### Prompt
Look below for the line that contains "voiceFileUrl <- voice_file_url", then copy it and each following line exactly, through and including the line that contains "let fullAudio := Buffer_concat".

──────────

(** The [for (let i = 0; i < chunks.length; i++)] loop, from index [i]
    on, [rest] being the chunks from [i] and [n] being [chunks.length]. *)
Fixpoint synth_loop (w : World) (id model voiceFileUrl : str) (n i : nat)
  (rest : list str) (audioSegments : list bytes) : M (list bytes) :=
  match rest with
  | [] => ret audioSegments
  | chunk :: rest' =>
      audioBuffer <- chunk_audio w model voiceFileUrl i chunk ;;
      updateJob w id (progress_only (chunkProgress i n)) ;;
      synth_loop w id model voiceFileUrl n (S i) rest' (audioSegments ++ [audioBuffer])
  end.

(** The [try] block. *)
Definition run_body (w : World) (payload : GenerateAudiobookPayload) : M Success :=
  let id := jobId payload in
  updateJob w id (mkUpdate (Some processing) (Some 5%Z) None None) ;;
  updateJob w id (progress_only 10) ;;
  text <- extract_text w (pdfStoragePath payload) ;;
  updateJob w id (progress_only 25) ;;
  voiceFileUrl <- voice_file_url w (voiceStoragePath payload) (videoId payload) ;;
  updateJob w id (progress_only 35) ;;
  let chunks := splitText text maxChunkChars in
  audioSegments <-
    synth_loop w id (f5ttsModel w) voiceFileUrl (length chunks) 0 chunks [] ;;
  updateJob w id (progress_only 90) ;;
  let fullAudio := Buffer_concat audioSegments in
  emit (EvUpload (outputPath id) fullAudio) ;;
  match storage_upload w (outputPath id) fullAudio with
  | Some message => throw (JsError (lit "Failed to upload audiobook: " ++ message))
  | None =>
      updateJob w id (mkUpdate (Some ready) (Some 100%Z) None (Some (outputPath id))) ;;
      ret (mkSuccess id (outputPath id))
  end.

(** The [run] function of the task. *)
Definition run (w : World) (payload : GenerateAudiobookPayload) : M Success :=
  try_catch (run_body w payload)
    (fun error =>
       let errorMessage := error_message error in
       emit (EvLogError (jobId payload) errorMessage) ;;
       updateJob w (jobId payload) (mkUpdate (Some failed) None (Some errorMessage) None) ;;
       throw error).

(** A run of the task from the empty trace. *)
Definition generateAudiobook (w : World) (payload : GenerateAudiobookPayload)
  : Result Success * list Event :=
  run w payload [].

End WithArithmetic.

End PdfParseTask.

(* ================================================================== *)
(** ** The chunker of the regex-extraction variant *)

Module RegexTask.
Import JS.

Definition splitText_step (maxChars : Z) (st : list str * str) (sentence : str)
  : list str * str :=
  let '(chunks, current) := st in
  if negb (truthy (trim sentence)) then st
  else if (len current + len sentence + 1 <=? maxChars)%Z
       then (chunks, current ++ sentence ++ [sp])
       else ((if truthy (trim current) then chunks ++ [trim current] else chunks),
             sentence ++ [sp]).

Definition splitText (text : str) (maxChars : Z) : list str :=
  let sentences := split_sentences text in
  let '(chunks, current) := fold_left (splitText_step maxChars) sentences ([], []) in
  let chunks := if truthy (trim current) then chunks ++ [trim current] else chunks in
  if (0 <? Z.of_nat (length chunks))%Z then chunks else [slice0 text maxChars].

End RegexTask.

(* ================================================================== *)
(** ** Reading the state of the chunker's loop *)

Module Chunks.
Import JS.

──────────

### Your solution
  voiceFileUrl <- voice_file_url w (voiceStoragePath payload) (videoId payload) ;;
  updateJob w id (progress_only 35) ;;
  let chunks := splitText text maxChunkChars in
  audioSegments <-
    synth_loop w id (f5ttsModel w) voiceFileUrl (length chunks) 0 chunks [] ;;
  updateJob w id (progress_only 90) ;;
  let fullAudio := Buffer_concat audioSegments in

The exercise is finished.